Venture capital investment has a local impact. This generates benefits for consumers within the same dynamic ecosystem which, in turn, leads to social benefits such as job creation, a higher standard of living, and overall economic growth due to spillover effects and because entrepreneurs are serial. This cycle of investment, development, exit and reinvestment, a kind of multiplier effect, can create a more dynamic and diverse market that is the engine of even greater competition, innovation and opportunity. When an entrepreneur’s business is acquired, there are at least three possible multiplier effects. First, the entrepreneur and associated backing venture capital investors can use the proceeds from the acquisition to move away from that company and fund additional ventures. The capital invested and generated from the original company continues to fund ideas and companies, generating further innovation in the space. Second, the entrepreneur’s company may have valuable employees, and the acquiring company may tap into this talent as part of its own expansion. This practice, known as ‘procurement’, has been increasing in popularity. Third, the acquisition may give rise to spin-offs. A spin-off company refers to a company carried out by a former employee of a large company. Such an employee will leave a large and successful company and start a new company completely separate from the parent company. The recent success of the television show Shark Tank India, where successful entrepreneurs invest in and advise budding startups, is an example that illustrates these multiplier effects.

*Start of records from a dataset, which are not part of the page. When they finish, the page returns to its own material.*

(** C22: Forwarding a batch first makes one call per snapshot that goes out, in order, to the address of its peer,
    and the receiving service installs exactly that snapshot.  Then it makes one call per
    reachable peer that the batch has other messages for; that call carries exactly these messages in
    their order, and the receiving service steps them in that order.  Unreachable peers, the
    node itself and node 0 get nothing. *)
Theorem Forward_delivers `{TransportNode Nd Msg E'} (ready : Ready) (t : PeerTransport) :
  ∃ t' errs calls sends groups,
    Forward is_MsgSnap msg_Snapshot dial rpc ready t = (t', Ok errs) ∧
    pt_calls t' = pt_calls t ++ calls ++ sends ∧ Forall2 installs (omap (snapshot_out t) (r_Messages ready)) calls ∧
    sends = concat (map (send_of t) groups) ∧ NoDup groups.*1 ∧
    (∀ j items, (j, items) ∈ groups ↔ messages_for (pt_selfID t) j (r_Messages ready) ≠ [] ∧
                  items = envelope <$> messages_for (pt_selfID t) j (r_Messages ready)) ∧
    (∀ j (dec : OutboundMessage → Msg) (s : InternalTransportService Nd),
       (∀ m, m ∈ r_Messages ready → tn_Unmarshal (om_Payload m) = Some (dec m)) →
       Send (toProtoRaftBatch (MkBatch (envelope <$> messages_for (pt_selfID t) j (r_Messages ready)))) s =
         st_iter (λ m, on_node (tn_Step (dec m))) (messages_for (pt_selfID t) j (r_Messages ready)) s).
Proof.
  destruct (send_snapshots_spec (pt_selfID t) (r_Messages ready) [] t eq_refl) as (t1&errs1&calls&Hp1&Heq1&Hc1&Hf1).
  set (grouped := fold_left (group_message is_MsgSnap (pt_selfID t)) (r_Messages ready) ∅).
  destruct (send_groups_spec (range grouped) errs1 t1) as (t2&errs2&Heq2&Hc2).
  exists t2, errs2, calls, (concat (map (send_of t) (range grouped))), (range grouped). split_and!; [| |done|done| | |].
  - unfold Forward, mbind, ST_bind, st_get. rewrite Heq1. exact Heq2.
  - rewrite Hc2, Hc1, <- app_assoc. rewrite (map_ext (send_of t1) (send_of t)); [done|]. intros g. by apply send_of_same.
  - rewrite range_perm. apply NoDup_fst_map_to_list.
  - intros j items. rewrite range_perm, elem_of_map_to_list. unfold grouped. rewrite group_message_lookup, lookup_empty.
    destruct (messages_for _ j _) as [|m ms]; [naive_solver|]. cbn [default from_option id app]. naive_solver.
  - intros j dec s Hdec. unfold Send, SendRaftMessages. rewrite toProto_batch. cbn [b_Messages].
    assert (Hsub : ∀ m, m ∈ messages_for (pt_selfID t) j (r_Messages ready) → m ∈ r_Messages ready).
    { intros m Hm. by apply list_elem_of_In, filter_In in Hm as [?%list_elem_of_In _]. }
    revert s. induction (messages_for _ j _) as [|m ms IH]; intros s; [done|]. cbn [fmap list_fmap st_iter].
    unfold mbind, ST_bind. cbn [env_Payload envelope]. rewrite Hdec by (apply Hsub; by left).
    destruct (on_node _ s) as [s' []]; [|done]. apply IH. intros x Hx. apply Hsub. by right.
Qed.
End forwarding.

Given India’s strong university system that fosters both domestic and foreign talent, India enjoys a favorable global position that attracts venture capital investment. This is evident in the significant advantage that India has over other Asian countries in terms of levels and recent growth in venture capital investment in various sectors. This favorable position could be threatened by regulation that penalizes companies that compete effectively. This has a particular impact on certain parts of India that are part of a second wave of entrepreneurship beyond Bangalore and Hyderabad. For example, recent reports suggest that some of the recent schemes, such as the Production-Linked Incentive Scheme (PLI Scheme), are showing early promise, at least in some sectors, and illustrate how active policymaking can make a difference. for industries to grow to scale. global standards. Now, when companies can take advantage of such schemes with all the multipliers that modern technology brings, the boost to the entrepreneurial mindset could be huge.
For India to succeed in entrepreneurship and innovation, a healthy domestic regulatory relationship that fosters growth and works in partnership with foreign venture capital and technology companies is required. Indian consumers lose out without platform innovation, such as lower participation from disadvantaged groups and lower prices. Indians have done very well as leaders of high-profile global tech companies, including Arista, Alphabet (Google), Twitter, and Microsoft, among others. For India as a whole to grow, the need of the hour is a robust system that rewards investment particularly in critical areas such as digital health, e-commerce and supply chain. While the recent rise of unicorns is a great thing, much is still required, especially as China closes itself off from tech competition.
Views are personal. Sokol is a professor of law and business at the University of Southern California and Pingali is a faculty member in economics at the Indian Institute of Management, Ahmedabad.